Suppose that the angle of elevation of the sun, S, is required. Looking through T, the unsilvered half, of B, and also the view of it, H, seen by successive reflection at O and the silvered half B, are coincident. The mirror O is then parallel to B in the position M1, and the ray HO is reflected along OB and BD to enter the telescope T. the mirror O is now rotated to a position M2 until the image of the sun, S, seen by successive reflections at O and B, is on the horizon H’, and the angle of rotation, Ө, of the mirror is noted.

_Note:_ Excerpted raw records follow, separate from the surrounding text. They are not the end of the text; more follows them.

(* ===== verification/VdbeSafe.v ===== *)
(** * Well-typed programs of the virtual machine do not go wrong

    The meaning of the types of [VdbeType], a program logic for the machine
    monad, and the rules of its steps. *)

From S2P Require Import Prelude Ctype Ints Utf Printf PrintfSpec Quote AlterSpec Mem Serial Real Value Vdbe VdbeExec CellOk CellKeep VdbeType.

(** ** The meaning of a type *)

Definition strong (m : Mem) (t : rt) : Prop :=
  (t.(t_int) = true -> has m.(flags) MEM_Int = true) /\ (t.(t_nodyn) = true -> has m.(flags) MEM_Dyn = false) /\
  (t.(t_nocleared) = true -> has m.(flags) MEM_Cleared = false) /\
  (forall l, t.(t_addr) = Some l -> has m.(flags) MEM_Int = true /\ In (i32 m.(u)) l).

Definition conform (bad : bool) (m : Mem) (t : rt) : Prop :=
  (t.(t_valid) = true -> memIsValid m = true) /\ (bad = false -> strong m t).

Abbreviation bad s := (mf (heap s)).

(** A function called with the number of arguments it has keeps them valid,
    whatever its allocations do, and returns a value of any encoding; with an
    error, not a zero-filled blob. *)
Definition func_ok (B : Z) (f : FuncDef) : Prop :=
  forall c args a,
    nArg f = -1 \/ nArg f = Z.of_nat (length args) ->
    c.(isError) = 0 -> has c.(ctx_s).(flags) MEM_Null = true ->
    Forall (fun m => cell_ok B (mf a) m /\ memIsValid m = true) args ->
    memIsValid c.(ctx_s) = true -> cell_ok B (mf a) c.(ctx_s) ->
    awp (xFunc f c args) (fun x a' =>
      (mf a = true -> mf a' = true) /\ length x.2 = length args /\
      (mf a' = false ->
         cell_ok 1000000000 false x.1.(ctx_s) /\ memIsValid x.1.(ctx_s) = true /\
         (x.1.(isError) <> 0 -> has x.1.(ctx_s).(flags) MEM_Zero = false) /\
         Forall (fun m => cell_ok B false m /\ memIsValid m = true) x.2)) a.

Section Safe.
Variable (g : config).
Definition bound : Z := Z.max g.(g_limit) 64.

Definition cell_fits (bad : bool) (m : Mem) (t : rt) : Prop := cell_ok bound bad m /\ conform bad m t.

Record fixed_parts (s : Vdbe) : Prop := {
  x_enc : s.(db).(encoding) = g.(g_enc);
  x_limit : s.(db).(iLimit) = g.(g_limit);
  x_var : Z.of_nat (length s.(aVar)) = g.(g_var);
  x_vars : Forall (fun m => cell_ok (2 ^ 31) false m /\ memIsValid m = true) s.(aVar);
  x_once : Z.of_nat (length s.(aOnceFlag)) = g.(g_once);
  x_res : s.(nResColumn) = g.(g_res);
}.

Record inv (prog : list Op) (pc0 : Z) (ts : types) (s : Vdbe) : Prop := {
  i_regs : Forall2 (cell_fits (bad s)) s.(aMem) ts.(regs);
  i_perm : s.(aPermute) = ts.(perm);
  i_prog : s.(aOp) = prog;
  i_pc : s.(pc) = pc0;
  i_fixed : fixed_parts s;
}.

Lemma conform_weaken b b' m t : conform b m t -> (b = true -> b' = true) -> conform b' m t.
Proof. intros (Hv & Hs) Hw. split; [done|]. intros E. apply Hs. destruct b; [|done]. by rewrite Hw in E. Qed.

Lemma fits_weaken b b' m t : cell_fits b m t -> (b = true -> b' = true) -> cell_fits b' m t.
Proof. intros [Hc Hf] Hw. split; [by eapply cell_weaken|by eapply conform_weaken]. Qed.

Lemma get_lookup ts i t : get ts i = Some t -> 0 < i /\ ts.(regs) !! Z.to_nat i = Some t.
Proof. unfold get. destruct (Z.ltb_spec 0 i); [done|done]. Qed.

(** ** The program logic *)

Section Logic.
Variable (row : Vdbe -> Prop).

Definition exits (l : label) (s : Vdbe) : Prop := l = vdbe_return_row -> row s.

Definition wp {A} (m : VM A) (Q : A -> Vdbe -> Prop) (s : Vdbe) : Prop :=
  match m s with
  | None => False
  | Some (inl x, s') => Q x s'
  | Some (inr l, s') => exits l s'
  end.

Lemma wp_bind {A C} (m : VM A) (f : A -> VM C) Q s : wp m (fun x => wp (f x) Q) s -> wp (x ← m; f x) Q s.
Proof. unfold wp, mbind, VM_bind. destruct (m s) as [[[x|l] s']|]; cbn; auto. Qed.

Lemma wp_mono {A} (m : VM A) (Q Q' : A -> Vdbe -> Prop) s : wp m Q s -> (forall x s', Q x s' -> Q' x s') -> wp m Q' s.
Proof. unfold wp. destruct (m s) as [[[x|l] s']|]; auto. Qed.

Lemma wp_ret {A} (x : A) (Q : A -> Vdbe -> Prop) s : Q x s -> wp (mret x) Q s.
Proof. done. Qed.

Lemma wp_goto {A} l (Q : A -> Vdbe -> Prop) s : l <> vdbe_return_row -> wp (goto l) Q s.
Proof. intros Hl. unfold wp, goto, exits. by intros ->. Qed.

Lemma wp_gets {A} (f : Vdbe -> A) Q s : Q (f s) s -> wp (gets f) Q s.
Proof. done. Qed.

Lemma wp_modify f Q s : Q () (f s) -> wp (modify f) Q s.
Proof. done. Qed.

Lemma wp_assert b Q s : b = true -> Q () s -> wp (assert b) Q s.
Proof. intros ->. done. Qed.

Lemma wp_some {A} (o : option A) x Q s : o = Some x -> Q x s -> wp (some o) Q s.
Proof. intros ->. done. Qed.

Lemma wp_alloc_raw {A} (c : AM A) Q s : awp c (fun x a' => Q x (set_heap s a')) s.(heap) -> wp (alloc_call c) Q s.
Proof. unfold wp, alloc_call, awp. destruct (c (heap s)) as [[x a']|]; done. Qed.

(** ** Registers *)

Variables (prog : list Op) (pc0 : Z).
Abbreviation inv := (inv prog pc0).

Lemma inv_heap ts s a' : inv ts s -> (bad s = true -> mf a' = true) -> inv ts (set_heap s a').
Proof.
  intros [Hr Hp Ho Hc Hx] Hw. split; try done; [|by destruct Hx].
  eapply Forall2_impl; [exact Hr|]. intros m t Hmt. eapply fits_weaken; [exact Hmt|done].
Qed.

Lemma inv_lookup ts s i t : inv ts s -> get ts i = Some t -> exists m, s.(aMem) !! Z.to_nat i = Some m /\ cell_fits (bad s) m t.
Proof.
  intros Hi [_ Ht]%get_lookup. destruct (Forall2_lookup_r _ _ _ _ _ (i_regs _ _ _ _ Hi) Ht) as (m & Hm & Hf). eauto.
Qed.

Lemma wp_reg ts s i t Q :
  inv ts s -> get ts i = Some t ->
  (forall m, s.(aMem) !! Z.to_nat i = Some m -> cell_ok bound (bad s) m -> conform (bad s) m t -> Q m s) ->
  wp (reg i) Q s.
Proof.
  intros Hi Ht HQ. destruct (inv_lookup _ _ _ _ Hi Ht) as (m & Hm & Hc & Hf). destruct (get_lookup _ _ _ Ht) as [Hi0 _].
  unfold wp, reg. destruct (Z.ltb_spec 0 i); [|lia]. rewrite Hm. cbn. by apply HQ.
Qed.

Lemma inv_put ts s i t0 m' t' :
  inv ts s -> get ts i = Some t0 -> cell_ok bound (bad s) m' -> conform (bad s) m' t' ->
  inv (put ts i t') (set_aMem s (<[Z.to_nat i := m']> s.(aMem))).
Proof.
  intros [Hr Hp Ho Hc Hx] Ht Hm Hf. split; try done; [|by destruct Hx].
  cbn. apply Forall2_insert; [done|]. by split.
Qed.

Lemma wp_set_reg ts s i t0 m' t' Q :
  inv ts s -> get ts i = Some t0 -> cell_ok bound (bad s) m' -> conform (bad s) m' t' ->
  (forall s', inv (put ts i t') s' -> s' = set_aMem s (<[Z.to_nat i := m']> s.(aMem)) -> Q () s') ->
  wp (set_reg i m') Q s.
Proof.
  intros Hi Ht Hm Hf HQ. destruct (get_lookup _ _ _ Ht) as [Hi0 Hl].
  pose proof (Forall2_length _ _ _ (i_regs _ _ _ _ Hi)) as Hlen. apply lookup_lt_Some in Hl.
  unfold wp, set_reg. destruct (Z.ltb_spec 0 i); [|lia]. rewrite bool_decide_true by lia. cbn.
  apply HQ; [by eapply inv_put|done].
Qed.

(** An operation that allocates, on a cell. *)
Lemma wp_alloc {A} (c : AM A) ts s (P : A -> alloc -> Prop) Q :
  inv ts s -> awp c P s.(heap) ->
  (forall x a', P x a' -> bad s = true -> mf a' = true) ->
  (forall x s', inv ts s' -> s'.(aMem) = s.(aMem) -> P x s'.(heap) -> Q x s') ->
  wp (alloc_call c) Q s.
Proof.
  intros Hi Hc Hw HQ. apply wp_alloc_raw. eapply awp_mono; [exact Hc|]. intros x a' HP. apply HQ; [|done|done].
  apply inv_heap; [done|]. eauto.
Qed.

Lemma outcome_mono R m a m' a' : outcome bound R m a m' a' -> mf a = true -> mf a' = true.
Proof. intros Ho. destruct (o_rel _ _ _ _ _ _ Ho) as [[-> _]|]; done. Qed.
End Logic.
End Safe.
(* ===== verification/VdbeCmp.v ===== *)
(** * The instructions follow their types: comparisons, functions, jumps *)

From S2P Require Import Prelude Ctype Ints Utf Printf PrintfSpec Quote AlterSpec Mem Serial Real Value Vdbe VdbeExec CellOk CellKeep VdbeType VdbeSafe VdbeOps VdbeCalc.

Lemma with_type_twice m f : with_type (with_type m f) f = with_type m f.
Proof.
  unfold with_type. cbn [flags set_flags]. f_equal. apply Z.bits_inj'. intros k Hk.
  rewrite !Z.lor_spec, !Z.land_spec, !Z.lor_spec, !Z.land_spec, !Z.lnot_spec by done.
  by destruct (Z.testbit _ _), (Z.testbit f k), (Z.testbit MEM_TypeMask k).
Qed.

(** ** Putting the types back *)

Section Restore.
Variable (g : config).
Variables (row : Vdbe -> Prop) (prog : list Op) (pcx : Z).
Abbreviation inv := (inv g prog pcx).
Abbreviation wp := (wp row).
Abbreviation B := (bound g).

(** The type of the register is that of the flags put back. *)
Definition typed_flags (f : Z) (t : rt) : Prop :=
  (t.(t_valid) = true -> has f MEM_Invalid = false) /\ (t.(t_int) = true -> has f MEM_Int = true) /\
  (t.(t_nocleared) = true -> has f MEM_Cleared = false).

Lemma typed_conform b m f t : typed_flags f t -> conform b (with_type m f) (t_compared t).
Proof.
  intros (Hv & Hi & Hc). unfold with_type. split.
  - cbn. intros Ht. unfold memIsValid. specialize (Hv Ht). cbn [flags set_flags]. clear -Hv. revert Hv. bits.
  - intros _. split_and!; try done; cbn; intros Ht; [specialize (Hi Ht); clear -Hi; revert Hi; bits|specialize (Hc Ht); clear -Hc; revert Hc; bits].
Qed.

The ray SO from the sun is now reflected in turn from O and B so that it travels along BD, the direction of the horizon, and the angle of deviation of the ray is thus angle SOH. But the angle between the mirrors M2 and B is Ө. Thus, from our result for successive reflections at two inclined mirrors, angle SOH = 2Ө. Now the angle of elevation of the sun S, is angle SOH. Hence the angle of elevation is twice the angle of rotation of the mirror O, and can thus be easily measured from a scale which measures the rotation of O.
Since the angle of deviation after two successive reflections is independent of the angle of incidence on the first mirror, the image of the suns through T will continue to be seen on the horizon once O is adjusted, no matter how the ship pitches or rolls. This is an advantage of the sextant.